An etymological connection between Old Turkic yat and yada/jada and similar-sounding words in modern Western European languages has been ruled out (Clauson, p. 883; cf. Pelliot, p. 424). Moreover, it has been asserted that “the yada or jada stone is a bezoar and has nothing to do with ‘jade’, either with the word or the thing” (Pelliot, p. 424). But this claim does not accord with the literature on the Bezoar-stone (Pers. bāzahr), which is a well-documented agent for neutralizing poison, including occasionally poisonous stings (Ruska and Plessner, pp. 1155-56). Nor is it supported by the medieval literature about the weather-influencing properties of the yada-taš, mentioned above. It should be remembered in this context that in Chinese culture as late as Tang times (Schafer, p. 225), it was the emperor, in his role as chief shaman, “who compelled the attendance of the rain-dragons with his wand of green nephrite;” and the awareness in 12th-century eastern Iran of stories revealing the importance in China of the shamans’ role in bringing beneficial rain is well attested by Marvazi (p. 25) and others. The use of qāš for jade in Turkish is attested since the 11th century, first by Biruni (p. 198), and later by Kashghari (Kāšḡari, p. 511). Jade was probably extracted at Kashghar (Kāšḡar) by this time, but the passage in Kashghari’s Dictionary (of the 1070s) is apparently based on the corresponding one in Biruni’s book, Ketāb al-jamāher fi maʿrefat al-jawāher. Biruni uses the terms Qāš and Qārā Qāš for the two rivers of Khotan from which jade was extracted, whereas Kashghari calls them the Urung Qāš Okuz and the Qārā Qāš Okuz.

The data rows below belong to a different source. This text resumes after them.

Lemma getRightSiblingInfo_spec l i :
  0 ≤ l < getHeight n → 0 ≤ i → i * 2 ^ l < n →
  (sibling i * 2 ^ l < n →
   ∃ s' l', getRightSiblingInfo i l n = Ok (Some (mkNodeLocation s' l')) ∧ 0 ≤ l' ≤ l ∧
     s' = sibling i * 2 ^ (l - l') ∧ block data l (sibling i) = block data l' s' ∧ node_in n l' s') ∧
  (n ≤ sibling i * 2 ^ l → getRightSiblingInfo i l n = Ok None).
Proof.
  intros Hl Hi Hin. assert (0 < 2 ^ l) by (apply Z.pow_pos_nonneg; lia).
  pose proof (Zeven_mod i) as Hev. assert (i < 2 ^ 62) by nia.
  assert (0 ≤ sibling i ≤ i + 1) as Hs.
  { unfold sibling. destruct (Z.even i); [lia|]. symmetry in Hev. apply Z.eqb_neq in Hev. divlia. }
  assert (u64 (u64 (Z.shiftl (Z.shiftr i 1) 1) + u64 (i + 1) mod 2) = sibling i) as Es.
  { rewrite Z.shiftr_div_pow2, Z.shiftl_mul_pow2 by lia. change (2 ^ 1) with 2. pose proof (Z.mod_pos_bound (i + 1) 2).
    rewrite (u64_small (i + 1)), (u64_small (i / 2 * 2)), u64_small by (unfold u64_ok; divlia).
    unfold sibling. destruct (Z.even i); symmetry in Hev; [apply Z.eqb_eq in Hev|apply Z.eqb_neq in Hev]; divlia. }
  destruct (sibling_loop_spec (Z.to_nat l) (sibling i)) as (s' & l' & Hloop & Hl' & Es' & Hbl & Hsome & Hnone).
  { lia. } { lia. } { rewrite Z2Nat.id by lia. pose proof (layer_pow n l ltac:(lia) ltac:(lia)). nia. }
  rewrite Z2Nat.id in * by lia. unfold getRightSiblingInfo. rewrite Es, Hloop. cbn [mbind res_bind].
  split; intros Hb.
  - exists s', l'. specialize (Hsome Hb). split; [|done]. destruct (Z.leb_spec n s'); [|done]. exfalso.
    assert (0 < 2 ^ l') by (apply Z.pow_pos_nonneg; lia).
    destruct Hsome as [? [[-> ?]|[? ?]]]; [lia|]. pose proof (Z.pow_pos_nonneg 2 (l' - 1)). nia.
  - specialize (Hnone Hb). by destruct (Z.leb_spec n s'); [|lia].
Qed.
End siblings.

(** ** The run of [VerifyProof] on one query *)

(** The node has no sibling: it is a left child and the tree ends before its
    right sibling. *)
Definition lone (n l i : Z) : bool := Z.even i && (n <=? (i + 1) * 2 ^ l).

(** The hashes from node [i] of layer [l], whose hash is [c], up to the root, and
    the inputs that are hashed. *)
Fixpoint proof_chain `{Hasher} (steps : nat) (n l i : Z) (c : bytes) (siblings : list bytes)
    : res (bytes * list bytes) :=
  match steps with
  | O => Ok (c, [])
  | S steps =>
      if lone n l i then proof_chain steps n (l + 1) (i / 2) c siblings
      else
        match siblings with
        | [] => Panic
        | s :: siblings =>
            let m := if Z.even i then c ++ s else s ++ c in
            '(r, ms) ← proof_chain steps n (l + 1) (i / 2) (branchHash m) siblings;
            Ok (r, (branchPrefix :: m) :: ms)
        end
  end.

Lemma lone_sibling n l i :
  0 ≤ i → 0 ≤ l → i * 2 ^ l < n →
  if lone n l i then n ≤ sibling i * 2 ^ l else sibling i * 2 ^ l < n.
Proof.
  intros Hi Hl Hin. assert (0 < 2 ^ l) by (apply Z.pow_pos_nonneg; lia). unfold lone, sibling.
  destruct (Z.even i); cbn [andb]; [|nia]. destruct (Z.leb_spec n ((i + 1) * 2 ^ l)); lia.
Qed.

Lemma sibling_ne i : sibling i ≠ i.
Proof. unfold sibling. destruct (Z.even i); lia. Qed.

Lemma node_idx_inj h l i l' i' :
  l ≤ h → l' ≤ h → 0 ≤ i < 2 ^ (h - l) → 0 ≤ i' < 2 ^ (h - l') → node_idx h l i = node_idx h l' i' →
  l = l' ∧ i = i'.
Proof.
  unfold node_idx. intros Hl Hl' Hi Hi' E.
  assert (h - l = h - l') as El; [|rewrite El in *; lia].
  rewrite <-(Z.log2_unique (2 ^ (h - l) + i) (h - l)) by (rewrite ?Z.pow_succ_r by lia; lia).
  rewrite E. apply Z.log2_unique; rewrite ?Z.pow_succ_r by lia; lia.
Qed.

Lemma node_idx_parent h l i : l + 1 ≤ h → Z.shiftr (node_idx h l i) 1 = node_idx h (l + 1) (i / 2).
Proof.
  intros Hl. unfold node_idx. rewrite Z.shiftr_div_pow2 by lia. change (2 ^ 1) with 2.
  replace (2 ^ (h - l)) with (2 ^ (h - (l + 1)) * 2); [rewrite Z.div_add_l by lia; done|].
  rewrite Z.mul_comm, <-Z.pow_succ_r by lia. f_equal. lia.
Qed.

(** A position in a tree of [n] leaves is below the width of its layer. *)
Lemma position_bound n l i :
  0 < n → 0 ≤ l < getHeight n → 0 ≤ i → i * 2 ^ l < n → i < 2 ^ (getHeight n - l) ∧ i < 2 ^ (getHeight n - 1 - l).
Proof.
  intros Hn Hl Hi Hin. assert (0 < 2 ^ l) by (apply Z.pow_pos_nonneg; lia).
  assert (n ≤ 2 ^ (getHeight n - 1)).
  { rewrite getHeight_eq by done. replace (Z.log2_up n + 1 - 1) with (Z.log2_up n) by lia.
    destruct (decide (n = 1)) as [->|]; [done|]. apply Z.log2_up_spec. lia. }
  assert (2 ^ (getHeight n - 1) = 2 ^ (getHeight n - 1 - l) * 2 ^ l) as E1
    by (rewrite <-Z.pow_add_r by lia; f_equal; lia).
  assert (i < 2 ^ (getHeight n - 1 - l)) by nia. split; [|done].
  apply Z.lt_le_trans with (2 ^ (getHeight n - 1 - l)); [done|]. apply Z.pow_le_mono_r; lia.
Qed.

Section single.
Context `{HashLaws} (data : list bytes).
Let n := len data.
Let h := getHeight n.
Hypothesis Hn : 0 < n.
Hypothesis Hh : h ≤ 30.

Lemma size_bound : n < 2 ^ 62.
Proof.
  pose proof (getHeight_pow n Hn) as [Hlt _]. fold h in Hlt.
  apply Z.lt_le_trans with (2 ^ h); [done|]. apply Z.pow_le_mono_r; lia.
Qed.

(** The keys of the map of results lie below the current node. *)
Definition keys_below (l i : Z) (result : gmap Z bytes) : Prop :=
  ∀ k x, result !! k = Some x → ∃ lk ik, k = node_idx h lk ik ∧ 0 ≤ ik < 2 ^ (h - lk) ∧ 0 ≤ lk ≤ l ∧
    ik / 2 ^ (l - lk) = i.

Lemma keys_below_parent l i result :
  keys_below l i result → keys_below (l + 1) (i / 2) result.
Proof.
  intros Hk k x (lk & ik & -> & Hik & Hlk & E)%Hk. exists lk, ik. split_and!; [done|lia..|].
  assert (0 < 2 ^ (l - lk)) by (apply Z.pow_pos_nonneg; lia).
  replace (l + 1 - lk) with (l - lk + 1) by lia. rewrite Z.pow_add_r by lia. change (2 ^ 1) with 2.
  rewrite <-Z.div_div by lia. by rewrite E.
Qed.

(** Neither the sibling nor the parent of the node is among them. *)
Lemma keys_below_sibling l i result s' l' :
  keys_below l i result → l < h → 0 ≤ l' ≤ l → s' = sibling i * 2 ^ (l - l') →
  0 ≤ s' < 2 ^ (h - l') → result !! node_idx h l' s' = None.
Proof.
  intros Hk Hl Hl' Es Hs. destruct (result !! _) as [x|] eqn:E; [exfalso|done].
  apply Hk in E as (lk & ik & E & Hik & Hlk & Ei).
  apply node_idx_inj in E as [<- <-]; [|lia..].
  rewrite Es, Z.div_mul in Ei by (pose proof (Z.pow_pos_nonneg 2 (l - l')); lia). by apply (sibling_ne i).
Qed.

Lemma keys_below_above l i result :
  keys_below l i result → l + 1 < h → 0 ≤ i / 2 < 2 ^ (h - (l + 1)) →
  result !! node_idx h (l + 1) (i / 2) = None.
Proof.
  intros Hk Hl Hi. destruct (result !! _) as [x|] eqn:E; [exfalso|done].
  apply Hk in E as (lk & ik & E & Hik & Hlk & Ei). apply node_idx_inj in E as [? ?]; lia.
Qed.

Lemma node_in_bound l' s' : node_in n l' s' → 0 ≤ l' < h → 0 ≤ s' < 2 ^ (h - l').
Proof.
  intros [Hs Hin] Hl. split; [done|]. apply (position_bound n l' s'); [done|done|done|].
  destruct Hin as [[-> ?]|[? ?]]; [lia|]. pose proof (Z.pow_pos_nonneg 2 (l' - 1)). lia.
Qed.

Lemma indexes_insert_nil x : indexes_insert x [] = Ok [x].
Proof. done. Qed.

Lemma isLeft_idx l i : l < h → isLeft (node_idx h l i) = Z.even i.
Proof.
  intros Hl. unfold isLeft, node_idx. change 1 with (Z.ones 1) at 1. rewrite Z.land_ones by lia. change (2 ^ 1) with 2.
  rewrite Zeven_mod. replace (2 ^ (h - l)) with (2 ^ (h - l - 1) * 2).
  - by rewrite Z.add_comm, Z.mod_add by lia.
  - rewrite Z.mul_comm, <-Z.pow_succ_r by lia. f_equal. lia.
Qed.

Lemma node_idx_root l i :
  0 ≤ l < h → 0 ≤ i → i * 2 ^ l < n → (node_idx h l i =? rootIndex) = (l =? h - 1).
Proof.
  intros Hl Hi Hin. destruct (position_bound n l i Hn Hl Hi Hin) as [_ Hb1]. fold h in Hb1.
  unfold rootIndex, node_idx. destruct (Z.eqb_spec l (h - 1)) as [->|Hne].
  - replace (h - 1 - (h - 1)) with 0 in Hb1 by lia. replace (h - (h - 1)) with 1 by lia.
    apply Z.eqb_eq. lia.
  - assert (2 ^ 2 ≤ 2 ^ (h - l)) by (apply Z.pow_le_mono_r; lia). apply Z.eqb_neq. lia.
Qed.

Lemma position_parent l i : 0 ≤ l → 0 ≤ i → i * 2 ^ l < n → 0 ≤ i / 2 ∧ i / 2 * 2 ^ (l + 1) < n.
Proof.
  intros Hl Hi Hin. assert (0 < 2 ^ l) by (apply Z.pow_pos_nonneg; lia).
  rewrite Z.pow_add_r by lia. change (2 ^ 1) with 2. split; [divlia|].
  assert (i / 2 * 2 ≤ i) by divlia. nia.
Qed.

Mines and varieties. The acknowledged classic source of nephrite for both the Chinese and Western Asian worlds for millennia was Khotan, near the foot of the Kunlun mountains, on the southwest side of the Tarim Basin. The mineral appears in a wide range of greens (typically more or less dull and blending with other colors), as well as colors ranging from a pure, translucent white (the rarest and the most sought after both in western and eastern Asia) through various shades of off-white, to yellowish, tan, iron-red (normally occurring in the pebble’s rind, where the iron content is strongly oxidized), to brown and black (the last almost invariably a very dark green when viewed through strong transmitted light). Even relatively small pieces of nephrite are very often variegated both in color and degree of translucency. Biruni states: “Jade (yašm) is extracted from two river valleys in Khotan where the reeds (or canes) form thickets. One of the river valleys is called Qāš, and there the superior white material is extracted, and it is not taken from its ultimate source [i.e., it is found as rollers in the streambed and not at its origin, from which it is washed down]. The big pieces of it are reserved for the king personally, and the small ones are for the populace” (p. 198; italics added). The author of the Ḥodud al-ʿālam (372/982) had earlier reported that “the jade stone (sang i yashm) comes from the rivers of Khotan” (Ḥodud al-ʿālam, tr. p. 86)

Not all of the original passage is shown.